21 Mayıs 2018 Pazartesi

Kelebek


Bir şeye başlamak değil bitirmek beni canlandırıyor. Bitirmek derken noktayı koymaktan bahsetmiyorum. Beğenime uyabilmeli –oldu,tamam diyebilmeliyim. Bunun için uğraşabilirim. Ta ki doğru yolda olduğumu görene kadar. Kavram karmaşası yaşadığımı, konuları yaydığımı, bu yayıntı içinde ana konuyu kaybettiğimi de biliyorum. O zaman kendimce toparlamam gerekiyor. 

Boş kalmak beni dinlendirmiyor. Bir bilinmezlik, sapıtma bataklığına götürüyor. Artık başıma gelenlere yabancı değilim. Kendimi iyi hissetmediğim zamanlarda hedefi küçültmek, başladığım işin uzun zaman gerekmeden bitecek bir şey olması bana daha iyi geliyor.

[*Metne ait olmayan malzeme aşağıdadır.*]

(* ===== verification/LogCodec.v ===== *)
(** * The binary log format of the consensus engine

    [internal/consensus/filesystem/interpreter.go]: the length-prefixed
    encoding of a log entry, its decoder with the [uint16]/[uint32] arithmetic
    of the source, and the reader of a whole log stream. *)

From Stdlib Require Import Strings.Byte Strings.String.
From S2P Require Import Prelude.
From S2P Require Import Bytes.

(** src/internal/consensus/core/errors.go:5-11 (sentinel errors)

    [ErrNotExist], [ErrInvalid], [ErrClosed] are [os.ErrNotExist] and its
    siblings, [ErrNegativeOffset] is the error of [WriteAt], [ErrOS] any other
    error of the operating system; [ErrWrap] is
    [fmt.Errorf("...: %w", err)]; [ErrMsg] is [fmt.Errorf] without a wrapped
    error. *)
Inductive StorageError :=
| ErrLogBufferFull
| ErrAppendIndexBehind
| ErrAppendIndexAhead
| ErrAppendTermBehind
| ErrCorruptedLogData
| ErrOS
| ErrNotExist
| ErrInvalid
| ErrClosed
| ErrNegativeOffset
| ErrEOF
| ErrUnexpectedEOF
| ErrMsg (msg : string)
| ErrWrap (msg : string) (err : StorageError).

#[export] Instance StorageError_eq_dec : EqDecision StorageError.
Proof. solve_decision. Defined.

(** [errors.Is]. *)
Fixpoint errors_Is (err target : StorageError) : bool :=
  bool_decide (err = target) ||
  match err with ErrWrap _ e => errors_Is e target | _ => false end.

(** src/internal/consensus/filesystem/handler.go:9-14 (LogEntry) *)
Record LogEntry := mkEntry {
  Index : Z;
  Term : Z;
  SchedulerID : string;
  Payload : list byte
}.

#[export] Instance LogEntry_eq_dec : EqDecision LogEntry.
Proof. solve_decision. Defined.

(** src/internal/consensus/filesystem/interpreter.go:22-39 (encodeLogEntry) *)
Definition encodeLogEntry (entry : LogEntry) : list byte :=
  let masterIDLen := len (list_byte_of_string (SchedulerID entry)) in
  let entrySize := 8 + 8 + 2 + masterIDLen + len (Payload entry) in
  le_bytes 4 (u32 entrySize) ++
  le_bytes 8 (u64 (Index entry)) ++
  le_bytes 8 (u64 (Term entry)) ++
  le_bytes 2 (u16 masterIDLen) ++
  list_byte_of_string (SchedulerID entry) ++
  Payload entry.

(** src/internal/consensus/filesystem/interpreter.go:42-75 (decodeLogEntry)

    [18+masterIDLen] and [22+masterIDLen] are [uint16] additions, and
    [4+entrySize] is a [uint32] addition. *)
Definition decodeLogEntry (data : list byte) : outcome StorageError LogEntry :=
  if len data <? 4 then Err ErrCorruptedLogData else
  b ← slice 0 4 data;
  let entrySize := le_value b in
  if entrySize <? 18 then Err ErrCorruptedLogData else
  if u32 (len data) <? u32 (4 + entrySize) then Err ErrCorruptedLogData else
  b ← slice 20 22 data;
  let masterIDLen := le_value b in
  if entrySize <? u16 (18 + masterIDLen) then Err ErrCorruptedLogData else
  masterID ← slice 22 (u16 (22 + masterIDLen)) data;
  let payloadOffset := 22 + masterIDLen in
  let payloadSize := entrySize - (18 + masterIDLen) in
  index ← slice 4 12 data;
  term ← slice 12 20 data;
  payload ← (if payloadSize <? 0 then Panic
             else slice payloadOffset (payloadOffset + payloadSize) data);
  Ok (mkEntry (wrap64 (le_value index)) (wrap64 (le_value term))
        (string_of_list_byte masterID) payload).

(** [io.ReadFull(r, buf)] with a buffer of [n] bytes, on the rest of a stream. *)
Inductive read_result :=
| ReadOk (bs rest : list byte)
| ReadErr (err : StorageError).

Definition ReadFull (n : Z) (r : list byte) : read_result :=
  if n <=? len r then ReadOk (take (Z.to_nat n) r) (drop (Z.to_nat n) r)
  else match r with [] => ReadErr ErrEOF | _ => ReadErr ErrUnexpectedEOF end.

(** src/internal/consensus/filesystem/interpreter.go:130-155 (readLogEntries loop)

    [make([]byte, 4+entrySize)] wraps around to a slice shorter than the header
    when [entrySize] is within 4 of 2^32, and [buf[:4]] then panics. *)
Fixpoint readLoop (fuel : nat) (r : list byte) (recovered : list LogEntry)
    (totalSize : Z) : outcome StorageError (list LogEntry * Z) :=
  match fuel with
  | O => Panic
  | S fuel =>
      match ReadFull 4 r with
      | ReadErr ErrEOF => Ok (recovered, totalSize)
      | ReadErr err => Err (ErrWrap "failed to read log header" err)
      | ReadOk header r =>
          let entrySize := le_value header in
          let n := u32 (4 + entrySize) in
          if n <? 4 then Panic else
          match ReadFull (n - 4) r with
          | ReadErr err => Err (ErrWrap "failed to read log payload (corrupted stream?)" err)
          | ReadOk body r =>
              match decodeLogEntry (header ++ body) with
              | Err err => Err (ErrWrap "failed to decode log entry" err)
              | Panic => Panic
              | Ok entry => readLoop fuel r (recovered ++ [entry]) (totalSize + n)
              end
          end
      end
  end.

(** src/internal/consensus/filesystem/interpreter.go:126-158 (readLogEntries) *)
Definition readLogEntries (r : list byte) : outcome StorageError (list LogEntry * Z) :=
  readLoop (S (length r)) r [] 0.

(** ** Encodable entries *)

(** What the format can carry: [int64] fields, a scheduler id that keeps the
    decoder's [uint16] offsets from wrapping, and a size that keeps its
    [uint32] arithmetic from wrapping. *)
Record entry_ok (e : LogEntry) : Prop := {
  ok_index : int64_ok (Index e);
  ok_term : int64_ok (Term e);
  ok_id : len (list_byte_of_string (SchedulerID e)) < 65514;
  ok_size : 22 + len (list_byte_of_string (SchedulerID e)) + len (Payload e) < 2 ^ 32
}.
Lemma Entries_two st i :
  log_core st → 0 ≤ i < 2 ^ 63 - 2 →
  Entries i (i + 2) (hd st) =
    option_list (log_at (hd st) i) ++ option_list (log_at (hd st) (i + 1)).
Proof.
  intros H Hi. rewrite Entries_filter by (done || lia).
  rewrite (filter_index_two _ _ _ (lc_entries _ H)).
  rewrite !(filter_index_eq _ _ _ (lc_entries _ H)). unfold log_at.
  by destruct (_ <? i), (_ <? i + 1).
Qed.

Lemma log_at_index st i e :
  log_core st → log_at (hd st) i = Some e →
  Index e = i ∧ discIndex (hd st) < i ≤ prevIndex (hd st).
Proof.
  intros H. unfold log_at. destruct (_ <? _) eqn:E; [|done]. bool_to_prop. intros Hl.
  pose proof (continues_lookup _ _ _ _ (lc_entries _ H) Hl) as Hx.
  apply lookup_lt_Some in Hl. pose proof (lc_prev _ H) as Hp. unfold len in Hp. lia.
Qed.

Lemma log_at_Some st i :
  log_core st → discIndex (hd st) < i ≤ prevIndex (hd st) → is_Some (log_at (hd st) i).
Proof.
  intros H Hi. unfold log_at. rewrite (proj2 (Z.ltb_lt _ _)) by lia.
  apply lookup_lt_is_Some_2. pose proof (lc_prev _ H) as Hp. unfold len in Hp. lia.
Qed.

Lemma log_at_None st i :
  log_core st → prevIndex (hd st) < i → log_at (hd st) i = None.
Proof.
  intros H Hi. destruct (log_at (hd st) i) as [e|] eqn:E; [|done].
  apply log_at_index in E as [_ ?]; [lia|done].
Qed.

Lemma take_filter_lt i es j :
  continues i es → take (Z.to_nat (j - i - 1)) es = filter (λ e, Index e < j) es.
Proof.
  intros Hc. rewrite <- (take_drop (Z.to_nat (j - i - 1)) es) at 2. rewrite filter_app.
  rewrite filter_Forall_true, filter_Forall_false; [by rewrite app_nil_r|..];
    apply Forall_forall; intros x [k Hk]%list_elem_of_lookup.
  - rewrite lookup_drop in Hk. rewrite (continues_lookup _ _ _ _ Hc Hk). lia.
  - apply lookup_take_Some in Hk as [Hk ?]. rewrite (continues_lookup _ _ _ _ Hc Hk). lia.
Qed.

Lemma drop_filter_gt i es j :
  continues i es → drop (Z.to_nat (j - i)) es = filter (λ e, j < Index e) es.
Proof.
  intros Hc. rewrite <- (take_drop (Z.to_nat (j - i)) es) at 2. rewrite filter_app.
  rewrite filter_Forall_false, filter_Forall_true; [done|..];
    apply Forall_forall; intros x [k Hk]%list_elem_of_lookup.
  - rewrite lookup_drop in Hk. rewrite (continues_lookup _ _ _ _ Hc Hk). lia.
  - apply lookup_take_Some in Hk as [Hk ?]. rewrite (continues_lookup _ _ _ _ Hc Hk). lia.
Qed.

(** The entries after an index. *)
Definition suffix (h : Handler) (j : Z) : list LogEntry := filter (λ e, j < Index e) (entries h).

Lemma suffix_cons st j e :
  log_core st → log_at (hd st) (j + 1) = Some e → suffix (hd st) j = e :: suffix (hd st) (j + 1).
Proof.
  intros H Hl. pose proof (lc_entries _ H) as Hc. unfold suffix.
  rewrite <- !(drop_filter_gt _ _ _ Hc). unfold log_at in Hl.
  destruct (_ <? _) eqn:E; [|done]. bool_to_prop.
  replace (j + 1 - discIndex (hd st) - 1) with (j - discIndex (hd st)) in Hl by lia.
  rewrite (drop_S _ e) by done. do 2 f_equal. lia.
Qed.

Lemma suffix_end st j : log_core st → prevIndex (hd st) ≤ j → suffix (hd st) j = [].
Proof.
  intros H Hj. apply filter_Forall_false, Forall_forall. intros x Hx.
  apply (continues_range _ _ _ (lc_entries _ H)) in Hx. pose proof (lc_prev _ H). lia.
Qed.

(** ** A disk that may fail

    What an operation that reports success has done, it has done as on a disk
    without faults. *)

Definition calmed_fs (d : FS) : FS := mkFS (files d) [].
Definition calmed (st : Store) : Store := mkStore (calmed_fs (disk st)) (hd st).

(** A success that survives on the disk without the faults. *)
Definition honest_fs {A} (m : fsio A) : Prop :=
  ∀ d a d', m d = (Ok a, d') → m (calmed_fs d) = (Ok a, calmed_fs d').
Definition honest {A} (m : sio A) : Prop :=
  ∀ st a st', m st = (Ok a, st') → m (calmed st) = (Ok a, calmed st').

Lemma honest_bind {A B} (m : sio A) (f : A → sio B) :
  honest m → (∀ a, honest (f a)) → honest (m ≫= f).
Proof.
  intros Hm Hf st b st'. unfold mbind, io_bind. specialize (Hm st).
  destruct (m st) as [[a|e|] s1]; [|done..]. rewrite (Hm _ _ eq_refl). by apply Hf.
Qed.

Daha önce konusu nasıl geçti hatırlamıyorum ama bir yerlerde bahsetmiştim sanki, bahçe işlerinden  hoşlanan birinin bahçeye bakabilecek kadar gücü ve zamanı  yoksa balkon saksıları veya salon bitkileri ile uğraşması da aynı mutluluğu veriyormuş. Benim için bu kitap okuma sevgisiyle gündeme geldi. Kitap okumayı çok seven ben bir süredir okumakta zorlanıyordum. Bunu terapistime söyleyince bana okurken dikkati tutup, odaklanmayı kolaylaştıran birşeyden bahsetti. Sonuç olarak şimdi okuduğum sayfanın üzerine  şeffaf sarı renkte bir folyo koyuyorum. Sayfa daha aydınlık ve rahat okunur duruma geldi. Sanırım tekrar daha keyifli okuyabileceğim…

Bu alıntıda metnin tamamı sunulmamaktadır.